--- Exercise directions ---
Please return only the lines from the one holding "writes b b' (commit_writes l hs (blk b))." through the one holding "destruct (Z.ltb_spec 0", exactly as they appear in the records below, both ends included.

--- Listed entries ---

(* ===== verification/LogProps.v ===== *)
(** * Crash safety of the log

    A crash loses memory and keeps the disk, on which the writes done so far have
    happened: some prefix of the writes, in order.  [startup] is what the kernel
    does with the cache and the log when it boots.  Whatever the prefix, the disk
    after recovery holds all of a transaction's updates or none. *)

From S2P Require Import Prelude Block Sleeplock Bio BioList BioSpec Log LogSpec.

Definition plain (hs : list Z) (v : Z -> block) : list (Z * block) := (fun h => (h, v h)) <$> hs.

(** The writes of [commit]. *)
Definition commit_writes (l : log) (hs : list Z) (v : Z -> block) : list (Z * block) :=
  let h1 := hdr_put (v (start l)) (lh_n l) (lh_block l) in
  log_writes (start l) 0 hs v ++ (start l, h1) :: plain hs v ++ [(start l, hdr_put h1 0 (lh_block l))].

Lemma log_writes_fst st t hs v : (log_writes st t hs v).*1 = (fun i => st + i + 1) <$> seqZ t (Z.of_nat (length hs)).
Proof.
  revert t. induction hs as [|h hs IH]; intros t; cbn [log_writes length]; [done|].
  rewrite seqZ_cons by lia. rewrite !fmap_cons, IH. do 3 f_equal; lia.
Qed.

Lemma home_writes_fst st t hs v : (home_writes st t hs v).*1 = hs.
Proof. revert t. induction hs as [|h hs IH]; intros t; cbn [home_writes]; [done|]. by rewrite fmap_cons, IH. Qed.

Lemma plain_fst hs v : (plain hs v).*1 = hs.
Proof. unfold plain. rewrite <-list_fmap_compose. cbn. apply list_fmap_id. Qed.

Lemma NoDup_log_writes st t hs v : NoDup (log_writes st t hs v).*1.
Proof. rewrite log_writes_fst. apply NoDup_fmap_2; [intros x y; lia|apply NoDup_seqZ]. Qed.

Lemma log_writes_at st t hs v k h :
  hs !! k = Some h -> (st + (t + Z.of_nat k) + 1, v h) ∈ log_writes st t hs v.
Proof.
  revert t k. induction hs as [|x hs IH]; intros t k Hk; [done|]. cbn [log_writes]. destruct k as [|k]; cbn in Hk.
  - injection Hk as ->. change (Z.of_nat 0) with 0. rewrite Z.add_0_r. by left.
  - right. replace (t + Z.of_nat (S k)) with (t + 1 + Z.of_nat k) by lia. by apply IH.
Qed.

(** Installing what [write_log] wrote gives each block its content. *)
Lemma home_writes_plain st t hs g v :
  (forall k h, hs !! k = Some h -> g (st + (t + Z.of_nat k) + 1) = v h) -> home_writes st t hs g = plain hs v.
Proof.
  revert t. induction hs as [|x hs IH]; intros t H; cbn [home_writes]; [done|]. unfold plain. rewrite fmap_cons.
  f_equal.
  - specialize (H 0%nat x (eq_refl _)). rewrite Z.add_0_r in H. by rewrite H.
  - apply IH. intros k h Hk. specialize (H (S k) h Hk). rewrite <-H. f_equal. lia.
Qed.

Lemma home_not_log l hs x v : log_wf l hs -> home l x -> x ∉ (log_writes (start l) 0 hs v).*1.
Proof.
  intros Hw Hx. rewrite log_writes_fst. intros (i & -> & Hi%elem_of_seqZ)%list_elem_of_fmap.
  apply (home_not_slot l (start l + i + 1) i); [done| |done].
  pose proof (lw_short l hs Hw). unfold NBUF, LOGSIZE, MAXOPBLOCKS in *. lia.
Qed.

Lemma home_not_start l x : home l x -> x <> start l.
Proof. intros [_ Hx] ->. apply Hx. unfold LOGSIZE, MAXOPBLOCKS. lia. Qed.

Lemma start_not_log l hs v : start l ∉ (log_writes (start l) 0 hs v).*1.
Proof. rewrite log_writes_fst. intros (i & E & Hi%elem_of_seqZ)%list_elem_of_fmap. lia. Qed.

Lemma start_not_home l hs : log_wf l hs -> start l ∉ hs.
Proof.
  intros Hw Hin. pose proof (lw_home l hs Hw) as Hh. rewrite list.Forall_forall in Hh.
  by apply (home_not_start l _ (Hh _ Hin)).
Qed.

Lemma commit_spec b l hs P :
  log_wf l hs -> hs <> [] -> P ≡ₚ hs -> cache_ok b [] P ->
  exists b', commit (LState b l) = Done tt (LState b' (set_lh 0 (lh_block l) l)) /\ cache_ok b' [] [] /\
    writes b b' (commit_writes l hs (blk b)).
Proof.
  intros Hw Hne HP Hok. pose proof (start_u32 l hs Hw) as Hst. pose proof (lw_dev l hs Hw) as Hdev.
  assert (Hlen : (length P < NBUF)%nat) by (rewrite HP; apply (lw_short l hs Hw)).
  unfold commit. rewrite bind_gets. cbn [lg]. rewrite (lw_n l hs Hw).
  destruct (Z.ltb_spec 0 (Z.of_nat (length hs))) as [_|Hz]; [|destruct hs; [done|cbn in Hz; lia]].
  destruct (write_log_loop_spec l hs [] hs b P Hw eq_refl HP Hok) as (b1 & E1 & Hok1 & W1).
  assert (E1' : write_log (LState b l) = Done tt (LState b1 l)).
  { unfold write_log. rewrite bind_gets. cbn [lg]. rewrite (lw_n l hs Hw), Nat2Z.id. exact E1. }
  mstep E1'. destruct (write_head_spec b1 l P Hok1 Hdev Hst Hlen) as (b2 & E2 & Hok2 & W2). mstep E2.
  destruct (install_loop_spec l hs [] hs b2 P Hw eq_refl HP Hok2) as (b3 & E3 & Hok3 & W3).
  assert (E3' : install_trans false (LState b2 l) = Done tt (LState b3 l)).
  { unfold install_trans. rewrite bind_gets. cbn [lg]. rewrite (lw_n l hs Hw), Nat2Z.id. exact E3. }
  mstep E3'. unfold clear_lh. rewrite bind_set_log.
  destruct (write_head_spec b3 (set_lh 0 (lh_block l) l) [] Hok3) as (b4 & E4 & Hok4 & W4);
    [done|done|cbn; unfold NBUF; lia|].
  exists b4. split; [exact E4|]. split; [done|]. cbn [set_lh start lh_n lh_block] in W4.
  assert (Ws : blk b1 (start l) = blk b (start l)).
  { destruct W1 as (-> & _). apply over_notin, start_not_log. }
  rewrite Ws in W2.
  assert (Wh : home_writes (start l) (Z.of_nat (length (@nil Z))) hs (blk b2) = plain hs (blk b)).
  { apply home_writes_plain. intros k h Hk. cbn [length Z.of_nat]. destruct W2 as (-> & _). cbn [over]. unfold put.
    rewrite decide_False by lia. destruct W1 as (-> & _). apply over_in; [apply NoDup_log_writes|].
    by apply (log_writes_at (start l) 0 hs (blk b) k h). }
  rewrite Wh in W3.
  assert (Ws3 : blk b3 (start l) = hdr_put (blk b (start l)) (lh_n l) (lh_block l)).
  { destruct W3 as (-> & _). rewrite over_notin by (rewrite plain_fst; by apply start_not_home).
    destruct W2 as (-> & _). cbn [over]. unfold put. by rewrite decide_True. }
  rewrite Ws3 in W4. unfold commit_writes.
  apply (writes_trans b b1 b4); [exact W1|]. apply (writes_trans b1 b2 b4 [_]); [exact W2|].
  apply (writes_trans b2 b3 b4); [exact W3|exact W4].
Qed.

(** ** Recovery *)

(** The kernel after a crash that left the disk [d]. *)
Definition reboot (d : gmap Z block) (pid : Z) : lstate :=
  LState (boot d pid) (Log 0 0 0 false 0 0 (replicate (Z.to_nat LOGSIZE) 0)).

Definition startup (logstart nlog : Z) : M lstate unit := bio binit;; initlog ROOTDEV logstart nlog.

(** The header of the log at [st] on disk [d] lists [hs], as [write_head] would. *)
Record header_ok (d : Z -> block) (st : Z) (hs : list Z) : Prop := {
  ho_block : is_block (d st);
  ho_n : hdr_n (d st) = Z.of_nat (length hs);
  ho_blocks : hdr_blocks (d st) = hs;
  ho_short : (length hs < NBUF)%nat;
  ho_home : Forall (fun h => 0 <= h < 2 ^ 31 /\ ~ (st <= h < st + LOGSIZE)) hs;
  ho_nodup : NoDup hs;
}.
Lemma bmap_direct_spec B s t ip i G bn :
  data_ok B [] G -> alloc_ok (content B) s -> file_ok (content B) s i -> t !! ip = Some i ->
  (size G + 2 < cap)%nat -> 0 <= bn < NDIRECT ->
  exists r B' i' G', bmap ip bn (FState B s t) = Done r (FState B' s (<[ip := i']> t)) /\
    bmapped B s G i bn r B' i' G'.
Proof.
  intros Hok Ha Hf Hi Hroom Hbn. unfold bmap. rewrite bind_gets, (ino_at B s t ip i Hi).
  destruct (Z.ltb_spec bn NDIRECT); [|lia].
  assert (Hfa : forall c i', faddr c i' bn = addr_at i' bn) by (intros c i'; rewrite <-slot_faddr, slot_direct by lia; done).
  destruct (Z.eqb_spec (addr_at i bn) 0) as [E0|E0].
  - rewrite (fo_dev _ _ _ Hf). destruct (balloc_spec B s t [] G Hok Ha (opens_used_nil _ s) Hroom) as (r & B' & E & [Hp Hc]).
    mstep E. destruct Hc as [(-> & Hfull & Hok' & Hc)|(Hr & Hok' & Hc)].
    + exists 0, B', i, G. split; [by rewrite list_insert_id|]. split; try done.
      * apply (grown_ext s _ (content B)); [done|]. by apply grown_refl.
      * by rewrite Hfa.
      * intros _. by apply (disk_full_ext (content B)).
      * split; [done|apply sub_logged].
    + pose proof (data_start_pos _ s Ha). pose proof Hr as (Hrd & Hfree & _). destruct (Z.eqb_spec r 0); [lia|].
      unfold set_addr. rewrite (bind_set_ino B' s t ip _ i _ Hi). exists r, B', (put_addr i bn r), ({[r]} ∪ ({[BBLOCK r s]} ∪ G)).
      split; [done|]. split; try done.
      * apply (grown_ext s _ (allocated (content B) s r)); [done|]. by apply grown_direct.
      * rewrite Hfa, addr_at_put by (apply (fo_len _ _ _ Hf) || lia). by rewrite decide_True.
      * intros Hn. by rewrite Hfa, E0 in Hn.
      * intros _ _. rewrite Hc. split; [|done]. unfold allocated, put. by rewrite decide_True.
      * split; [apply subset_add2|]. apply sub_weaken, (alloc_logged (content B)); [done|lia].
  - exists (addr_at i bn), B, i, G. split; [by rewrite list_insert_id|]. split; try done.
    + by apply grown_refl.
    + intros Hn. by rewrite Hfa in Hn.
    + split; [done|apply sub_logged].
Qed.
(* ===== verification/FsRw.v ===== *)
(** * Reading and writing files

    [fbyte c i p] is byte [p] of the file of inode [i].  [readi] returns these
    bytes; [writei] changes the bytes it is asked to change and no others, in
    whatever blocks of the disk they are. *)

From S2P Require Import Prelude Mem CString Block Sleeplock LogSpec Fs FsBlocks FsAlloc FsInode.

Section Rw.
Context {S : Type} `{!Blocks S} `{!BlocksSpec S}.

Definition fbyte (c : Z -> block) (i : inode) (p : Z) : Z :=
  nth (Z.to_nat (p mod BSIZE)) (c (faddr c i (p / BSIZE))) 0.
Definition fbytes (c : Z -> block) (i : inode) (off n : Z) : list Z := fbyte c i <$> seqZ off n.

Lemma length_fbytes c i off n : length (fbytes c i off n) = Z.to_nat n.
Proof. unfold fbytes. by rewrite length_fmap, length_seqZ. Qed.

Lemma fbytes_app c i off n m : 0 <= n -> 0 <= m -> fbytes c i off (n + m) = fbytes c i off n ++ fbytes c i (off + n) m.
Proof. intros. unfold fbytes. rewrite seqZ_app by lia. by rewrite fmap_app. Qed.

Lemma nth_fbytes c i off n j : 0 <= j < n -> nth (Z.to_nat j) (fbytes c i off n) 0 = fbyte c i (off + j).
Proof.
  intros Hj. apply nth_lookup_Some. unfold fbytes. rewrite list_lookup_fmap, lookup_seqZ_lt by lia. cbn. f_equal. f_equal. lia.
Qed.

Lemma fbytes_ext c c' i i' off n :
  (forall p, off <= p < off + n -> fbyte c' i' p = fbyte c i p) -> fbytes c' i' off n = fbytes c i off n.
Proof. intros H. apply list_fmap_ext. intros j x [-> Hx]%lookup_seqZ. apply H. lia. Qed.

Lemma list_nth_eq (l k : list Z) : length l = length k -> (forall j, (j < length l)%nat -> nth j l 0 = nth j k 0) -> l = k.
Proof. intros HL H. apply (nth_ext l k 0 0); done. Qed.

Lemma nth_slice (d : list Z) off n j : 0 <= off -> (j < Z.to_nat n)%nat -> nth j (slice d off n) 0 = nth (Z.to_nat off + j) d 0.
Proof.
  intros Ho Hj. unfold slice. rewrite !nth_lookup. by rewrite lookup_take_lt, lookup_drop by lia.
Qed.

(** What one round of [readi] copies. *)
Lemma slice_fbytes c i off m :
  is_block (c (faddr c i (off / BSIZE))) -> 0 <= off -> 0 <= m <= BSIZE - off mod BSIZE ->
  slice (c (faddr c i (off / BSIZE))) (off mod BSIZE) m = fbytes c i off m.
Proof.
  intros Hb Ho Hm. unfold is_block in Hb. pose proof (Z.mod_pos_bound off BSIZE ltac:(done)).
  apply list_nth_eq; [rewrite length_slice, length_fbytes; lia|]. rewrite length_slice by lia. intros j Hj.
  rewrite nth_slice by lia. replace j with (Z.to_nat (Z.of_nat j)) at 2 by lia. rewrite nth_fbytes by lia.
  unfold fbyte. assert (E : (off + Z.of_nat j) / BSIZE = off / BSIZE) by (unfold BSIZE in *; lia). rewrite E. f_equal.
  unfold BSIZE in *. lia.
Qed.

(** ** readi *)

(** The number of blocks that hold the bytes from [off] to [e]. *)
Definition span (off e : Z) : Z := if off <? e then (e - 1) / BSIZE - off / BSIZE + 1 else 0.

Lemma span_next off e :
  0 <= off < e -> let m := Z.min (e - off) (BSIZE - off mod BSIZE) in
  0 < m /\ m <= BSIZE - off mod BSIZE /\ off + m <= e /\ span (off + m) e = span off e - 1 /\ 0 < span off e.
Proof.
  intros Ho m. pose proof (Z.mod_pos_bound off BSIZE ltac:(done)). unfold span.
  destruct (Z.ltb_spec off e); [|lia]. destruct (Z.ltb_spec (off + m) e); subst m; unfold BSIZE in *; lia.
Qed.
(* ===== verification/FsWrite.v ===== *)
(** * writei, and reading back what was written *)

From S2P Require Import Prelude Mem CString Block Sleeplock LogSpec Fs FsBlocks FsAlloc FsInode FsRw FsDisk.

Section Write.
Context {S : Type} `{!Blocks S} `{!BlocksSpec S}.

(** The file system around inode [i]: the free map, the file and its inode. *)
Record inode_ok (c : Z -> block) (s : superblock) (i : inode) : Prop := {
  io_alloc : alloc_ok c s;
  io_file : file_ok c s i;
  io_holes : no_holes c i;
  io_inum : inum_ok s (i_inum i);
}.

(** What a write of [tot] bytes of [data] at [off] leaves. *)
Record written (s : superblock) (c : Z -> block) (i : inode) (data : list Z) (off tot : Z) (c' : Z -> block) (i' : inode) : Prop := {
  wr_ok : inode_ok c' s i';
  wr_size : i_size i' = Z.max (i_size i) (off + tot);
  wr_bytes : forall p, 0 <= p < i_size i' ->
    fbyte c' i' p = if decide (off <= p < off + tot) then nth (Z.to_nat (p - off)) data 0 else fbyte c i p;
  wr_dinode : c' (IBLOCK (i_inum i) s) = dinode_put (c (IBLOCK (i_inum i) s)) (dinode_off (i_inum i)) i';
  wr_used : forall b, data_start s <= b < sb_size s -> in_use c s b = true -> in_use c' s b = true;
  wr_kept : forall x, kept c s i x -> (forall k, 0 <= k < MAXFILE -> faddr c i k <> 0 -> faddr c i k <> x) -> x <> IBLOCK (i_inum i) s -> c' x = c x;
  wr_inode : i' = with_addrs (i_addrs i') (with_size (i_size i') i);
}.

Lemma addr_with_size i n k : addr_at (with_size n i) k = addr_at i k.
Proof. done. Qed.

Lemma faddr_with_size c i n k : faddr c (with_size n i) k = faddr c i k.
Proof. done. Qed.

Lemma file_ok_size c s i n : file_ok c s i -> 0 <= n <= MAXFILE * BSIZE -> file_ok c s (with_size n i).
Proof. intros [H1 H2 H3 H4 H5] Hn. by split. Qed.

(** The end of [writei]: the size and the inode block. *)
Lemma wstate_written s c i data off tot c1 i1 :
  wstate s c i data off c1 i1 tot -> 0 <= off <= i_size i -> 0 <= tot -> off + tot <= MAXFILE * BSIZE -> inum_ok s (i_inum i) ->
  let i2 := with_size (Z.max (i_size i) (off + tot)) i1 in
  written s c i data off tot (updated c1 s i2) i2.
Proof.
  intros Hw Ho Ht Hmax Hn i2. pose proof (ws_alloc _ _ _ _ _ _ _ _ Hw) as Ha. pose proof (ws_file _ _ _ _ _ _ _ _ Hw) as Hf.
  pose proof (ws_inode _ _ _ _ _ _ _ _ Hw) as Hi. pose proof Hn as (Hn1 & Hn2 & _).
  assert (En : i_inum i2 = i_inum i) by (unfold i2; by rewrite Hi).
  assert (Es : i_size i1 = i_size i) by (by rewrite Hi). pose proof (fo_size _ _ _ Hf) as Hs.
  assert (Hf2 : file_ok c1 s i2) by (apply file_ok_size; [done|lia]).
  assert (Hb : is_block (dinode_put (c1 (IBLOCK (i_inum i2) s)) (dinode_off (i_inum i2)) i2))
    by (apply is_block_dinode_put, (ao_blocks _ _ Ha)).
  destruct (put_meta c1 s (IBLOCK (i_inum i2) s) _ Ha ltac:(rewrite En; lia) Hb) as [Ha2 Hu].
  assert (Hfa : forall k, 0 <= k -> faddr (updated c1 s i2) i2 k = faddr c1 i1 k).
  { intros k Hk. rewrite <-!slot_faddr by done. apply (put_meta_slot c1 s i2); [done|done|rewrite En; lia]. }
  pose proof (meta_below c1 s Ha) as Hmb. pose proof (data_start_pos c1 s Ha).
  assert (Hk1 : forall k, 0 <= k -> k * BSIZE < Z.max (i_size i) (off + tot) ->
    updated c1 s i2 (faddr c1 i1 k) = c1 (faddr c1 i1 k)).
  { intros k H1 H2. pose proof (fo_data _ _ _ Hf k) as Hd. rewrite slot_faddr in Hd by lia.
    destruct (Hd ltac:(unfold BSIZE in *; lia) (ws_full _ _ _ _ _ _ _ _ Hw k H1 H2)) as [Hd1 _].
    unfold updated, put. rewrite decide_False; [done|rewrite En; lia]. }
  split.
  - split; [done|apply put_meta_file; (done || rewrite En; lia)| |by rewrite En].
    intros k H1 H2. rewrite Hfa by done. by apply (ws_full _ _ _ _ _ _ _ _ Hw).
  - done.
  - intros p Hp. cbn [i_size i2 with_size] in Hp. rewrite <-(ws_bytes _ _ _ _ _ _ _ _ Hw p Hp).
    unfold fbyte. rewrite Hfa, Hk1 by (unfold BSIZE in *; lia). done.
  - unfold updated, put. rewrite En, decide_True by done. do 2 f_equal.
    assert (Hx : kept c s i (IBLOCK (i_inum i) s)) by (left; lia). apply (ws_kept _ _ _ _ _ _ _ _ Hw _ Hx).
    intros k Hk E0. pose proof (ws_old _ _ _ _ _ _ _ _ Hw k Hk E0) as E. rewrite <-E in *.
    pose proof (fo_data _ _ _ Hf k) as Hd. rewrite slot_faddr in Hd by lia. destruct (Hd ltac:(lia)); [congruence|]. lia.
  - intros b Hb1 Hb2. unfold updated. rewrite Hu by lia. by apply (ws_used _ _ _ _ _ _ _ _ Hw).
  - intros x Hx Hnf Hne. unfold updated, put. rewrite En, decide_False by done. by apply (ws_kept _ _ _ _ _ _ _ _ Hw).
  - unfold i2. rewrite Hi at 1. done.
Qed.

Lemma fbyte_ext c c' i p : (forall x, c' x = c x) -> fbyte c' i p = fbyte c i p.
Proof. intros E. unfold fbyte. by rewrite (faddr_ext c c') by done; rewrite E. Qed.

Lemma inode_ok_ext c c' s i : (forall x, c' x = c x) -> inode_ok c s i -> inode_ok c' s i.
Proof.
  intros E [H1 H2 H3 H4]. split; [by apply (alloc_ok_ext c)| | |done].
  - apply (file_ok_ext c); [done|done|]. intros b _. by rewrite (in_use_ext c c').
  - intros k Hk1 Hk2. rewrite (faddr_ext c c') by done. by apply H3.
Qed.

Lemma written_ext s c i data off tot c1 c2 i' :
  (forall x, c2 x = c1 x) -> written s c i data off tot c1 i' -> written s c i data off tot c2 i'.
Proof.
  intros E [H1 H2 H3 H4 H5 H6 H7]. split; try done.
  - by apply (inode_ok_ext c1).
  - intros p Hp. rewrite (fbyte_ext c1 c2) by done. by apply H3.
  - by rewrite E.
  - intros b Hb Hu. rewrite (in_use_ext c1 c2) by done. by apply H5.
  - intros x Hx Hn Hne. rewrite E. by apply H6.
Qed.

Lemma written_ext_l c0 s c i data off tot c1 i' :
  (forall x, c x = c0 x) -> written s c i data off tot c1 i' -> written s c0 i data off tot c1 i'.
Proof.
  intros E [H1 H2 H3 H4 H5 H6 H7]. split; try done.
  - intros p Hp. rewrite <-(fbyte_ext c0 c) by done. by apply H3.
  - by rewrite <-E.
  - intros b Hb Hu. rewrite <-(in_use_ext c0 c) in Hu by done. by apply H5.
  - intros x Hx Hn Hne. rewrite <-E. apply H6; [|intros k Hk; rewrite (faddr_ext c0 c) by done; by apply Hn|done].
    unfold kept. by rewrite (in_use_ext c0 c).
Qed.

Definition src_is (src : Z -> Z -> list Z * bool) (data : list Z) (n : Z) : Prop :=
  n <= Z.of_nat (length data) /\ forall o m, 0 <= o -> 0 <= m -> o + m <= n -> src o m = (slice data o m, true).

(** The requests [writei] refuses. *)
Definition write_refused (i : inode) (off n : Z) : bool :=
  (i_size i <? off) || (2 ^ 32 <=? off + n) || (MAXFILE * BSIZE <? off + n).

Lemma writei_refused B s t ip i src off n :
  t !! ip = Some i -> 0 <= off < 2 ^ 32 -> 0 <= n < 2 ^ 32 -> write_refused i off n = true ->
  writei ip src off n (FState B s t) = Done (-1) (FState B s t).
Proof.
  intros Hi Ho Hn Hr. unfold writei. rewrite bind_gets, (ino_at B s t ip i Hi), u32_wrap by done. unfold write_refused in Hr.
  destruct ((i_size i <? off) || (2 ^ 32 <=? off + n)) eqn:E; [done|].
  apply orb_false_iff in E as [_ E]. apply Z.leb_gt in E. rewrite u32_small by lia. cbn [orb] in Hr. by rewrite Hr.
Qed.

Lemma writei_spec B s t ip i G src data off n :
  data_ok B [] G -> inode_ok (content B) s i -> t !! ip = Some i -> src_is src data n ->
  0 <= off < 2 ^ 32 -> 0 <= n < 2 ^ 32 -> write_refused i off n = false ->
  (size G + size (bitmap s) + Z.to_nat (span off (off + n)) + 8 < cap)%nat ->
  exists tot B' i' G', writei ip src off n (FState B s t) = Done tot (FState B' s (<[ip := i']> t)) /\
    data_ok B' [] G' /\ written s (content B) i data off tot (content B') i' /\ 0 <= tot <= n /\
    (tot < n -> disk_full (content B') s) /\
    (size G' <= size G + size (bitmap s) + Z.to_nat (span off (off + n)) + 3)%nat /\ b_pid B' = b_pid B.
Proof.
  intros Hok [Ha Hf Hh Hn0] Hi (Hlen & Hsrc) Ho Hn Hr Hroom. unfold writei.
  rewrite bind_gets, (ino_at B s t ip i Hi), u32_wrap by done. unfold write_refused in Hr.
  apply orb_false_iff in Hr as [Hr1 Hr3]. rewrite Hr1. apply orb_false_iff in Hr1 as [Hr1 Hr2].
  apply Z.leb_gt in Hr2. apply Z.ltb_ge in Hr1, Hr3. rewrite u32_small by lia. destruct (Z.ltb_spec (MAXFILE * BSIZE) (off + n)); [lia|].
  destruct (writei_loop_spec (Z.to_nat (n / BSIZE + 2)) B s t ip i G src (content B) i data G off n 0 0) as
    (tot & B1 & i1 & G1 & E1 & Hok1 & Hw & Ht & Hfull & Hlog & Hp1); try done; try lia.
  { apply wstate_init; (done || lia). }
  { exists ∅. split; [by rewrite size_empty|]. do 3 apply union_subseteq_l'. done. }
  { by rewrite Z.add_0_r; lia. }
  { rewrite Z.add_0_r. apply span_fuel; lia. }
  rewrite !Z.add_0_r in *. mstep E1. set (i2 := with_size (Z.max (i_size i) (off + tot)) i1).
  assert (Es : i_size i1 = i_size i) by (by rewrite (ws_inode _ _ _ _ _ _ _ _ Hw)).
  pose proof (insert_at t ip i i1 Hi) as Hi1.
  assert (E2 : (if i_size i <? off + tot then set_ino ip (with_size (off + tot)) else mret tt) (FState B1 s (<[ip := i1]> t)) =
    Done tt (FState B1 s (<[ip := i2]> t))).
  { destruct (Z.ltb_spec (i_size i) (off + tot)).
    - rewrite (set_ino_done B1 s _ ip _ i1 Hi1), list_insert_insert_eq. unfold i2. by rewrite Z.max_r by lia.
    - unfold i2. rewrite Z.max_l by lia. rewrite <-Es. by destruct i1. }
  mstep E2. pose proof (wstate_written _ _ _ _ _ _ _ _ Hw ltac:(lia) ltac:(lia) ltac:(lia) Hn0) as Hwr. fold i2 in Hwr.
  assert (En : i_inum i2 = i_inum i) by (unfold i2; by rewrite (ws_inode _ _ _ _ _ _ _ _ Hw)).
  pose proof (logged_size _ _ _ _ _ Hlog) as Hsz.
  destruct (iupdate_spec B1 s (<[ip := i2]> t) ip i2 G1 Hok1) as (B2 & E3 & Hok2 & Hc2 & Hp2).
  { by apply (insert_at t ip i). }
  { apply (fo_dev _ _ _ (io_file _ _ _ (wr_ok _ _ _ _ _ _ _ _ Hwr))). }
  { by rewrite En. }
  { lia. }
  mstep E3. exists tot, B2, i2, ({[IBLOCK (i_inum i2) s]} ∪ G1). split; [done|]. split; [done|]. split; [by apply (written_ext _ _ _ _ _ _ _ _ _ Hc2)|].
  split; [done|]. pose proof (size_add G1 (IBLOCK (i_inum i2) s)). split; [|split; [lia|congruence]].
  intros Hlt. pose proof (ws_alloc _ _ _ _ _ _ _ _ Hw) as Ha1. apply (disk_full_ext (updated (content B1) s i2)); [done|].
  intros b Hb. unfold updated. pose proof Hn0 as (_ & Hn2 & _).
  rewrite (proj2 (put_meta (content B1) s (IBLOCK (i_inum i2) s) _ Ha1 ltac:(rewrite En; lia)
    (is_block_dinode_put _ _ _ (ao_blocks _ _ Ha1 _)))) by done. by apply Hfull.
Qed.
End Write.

--- Reply ---
    writes b b' (commit_writes l hs (blk b)).
Proof.
  intros Hw Hne HP Hok. pose proof (start_u32 l hs Hw) as Hst. pose proof (lw_dev l hs Hw) as Hdev.
  assert (Hlen : (length P < NBUF)%nat) by (rewrite HP; apply (lw_short l hs Hw)).
  unfold commit. rewrite bind_gets. cbn [lg]. rewrite (lw_n l hs Hw).
  destruct (Z.ltb_spec 0 (Z.of_nat (length hs))) as [_|Hz]; [|destruct hs; [done|cbn in Hz; lia]].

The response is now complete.